- _About this exercise_:
Beneath this line is the data. Output exactly the lines from the line with "nf_origin :: OriginProvider S;" to the line with "#[export] Instance script_frames", both ends included, and nothing more.

▶

(* ===== verification/Stages.v ===== *)
(** * Interfaces between the stages of the derivation pipeline

    Every stage of [op-node/rollup/derive] pulls from the stage before it
    through a small Go interface. Each interface is a class over the type of
    the state of the stage that implements it; a call returns the new state of
    that stage and a value or an error. *)

From S2P Require Import Prelude Eth Frame.

Class OriginProvider (S : Type) := Origin : S -> L1BlockRef.

(** [NextBlockProvider] of [l1_retrieval.go] *)
Class NextBlockProvider (S : Type) := {
  nb_origin :: OriginProvider S;
  NextL1Block : stM S L1BlockRef;
  Stage_SystemConfig : S -> SystemConfig;
}.

(** [NextDataProvider] of [frame_queue.go] *)
Class NextDataProvider (S : Type) := {
  nd_origin :: OriginProvider S;
  NextData : stM S bytes;
}.

(** [NextFrameProvider] of [channel_bank.go] *)
Class NextFrameProvider (S : Type) := {
  nf_origin :: OriginProvider S;
  NextFrame : stM S Frame;
}.

(** [NextBatchProvider] of [batch_queue.go], for a type [B] of batches *)
Class NextBatchProvider (S B : Type) := {
  nbt_origin :: OriginProvider S;
  NextBatch : stM S B;
}.

(** The batch queue as the attributes queue sees it: batches are asked for on
    top of the current safe head. *)
Class SafeBatchProvider (S B : Type) := {
  sb_origin :: OriginProvider S;
  NextSafeBatch : L2BlockRef -> stM S B;
}.

(** A stage driven by a script of results, for concrete examples. *)
Record script (A : Type) := mkScript { sc_origin : L1BlockRef; sc_todo : list (res A) }.
Arguments mkScript {A} _ _.
Arguments sc_origin {A} _.
Arguments sc_todo {A} _.

Definition script_next {A} : stM (script A) A := fun s =>
  match sc_todo s with
  | [] => (s, Err EOF)
  | r :: rest => (mkScript (sc_origin s) rest, r)
  end.

#[export] Instance script_origin {A} : OriginProvider (script A) := sc_origin.
#[export] Instance script_frames : NextFrameProvider (script Frame) := { NextFrame := script_next }.
#[export] Instance script_datas : NextDataProvider (script bytes) := { NextData := script_next }.
#[export] Instance script_batches {B} : NextBatchProvider (script B) B := { NextBatch := script_next }.
#[export] Instance script_safe {B} : SafeBatchProvider (script B) B := { NextSafeBatch := fun _ => script_next }.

◀

- _Task output_:
  nf_origin :: OriginProvider S;
  NextFrame : stM S Frame;
}.

(** [NextBatchProvider] of [batch_queue.go], for a type [B] of batches *)
Class NextBatchProvider (S B : Type) := {
  nbt_origin :: OriginProvider S;
  NextBatch : stM S B;
}.

(** The batch queue as the attributes queue sees it: batches are asked for on
    top of the current safe head. *)
Class SafeBatchProvider (S B : Type) := {
  sb_origin :: OriginProvider S;
  NextSafeBatch : L2BlockRef -> stM S B;
}.

(** A stage driven by a script of results, for concrete examples. *)
Record script (A : Type) := mkScript { sc_origin : L1BlockRef; sc_todo : list (res A) }.
Arguments mkScript {A} _ _.
Arguments sc_origin {A} _.
Arguments sc_todo {A} _.

Definition script_next {A} : stM (script A) A := fun s =>
  match sc_todo s with
  | [] => (s, Err EOF)
  | r :: rest => (mkScript (sc_origin s) rest, r)
  end.

#[export] Instance script_origin {A} : OriginProvider (script A) := sc_origin.
#[export] Instance script_frames : NextFrameProvider (script Frame) := { NextFrame := script_next }.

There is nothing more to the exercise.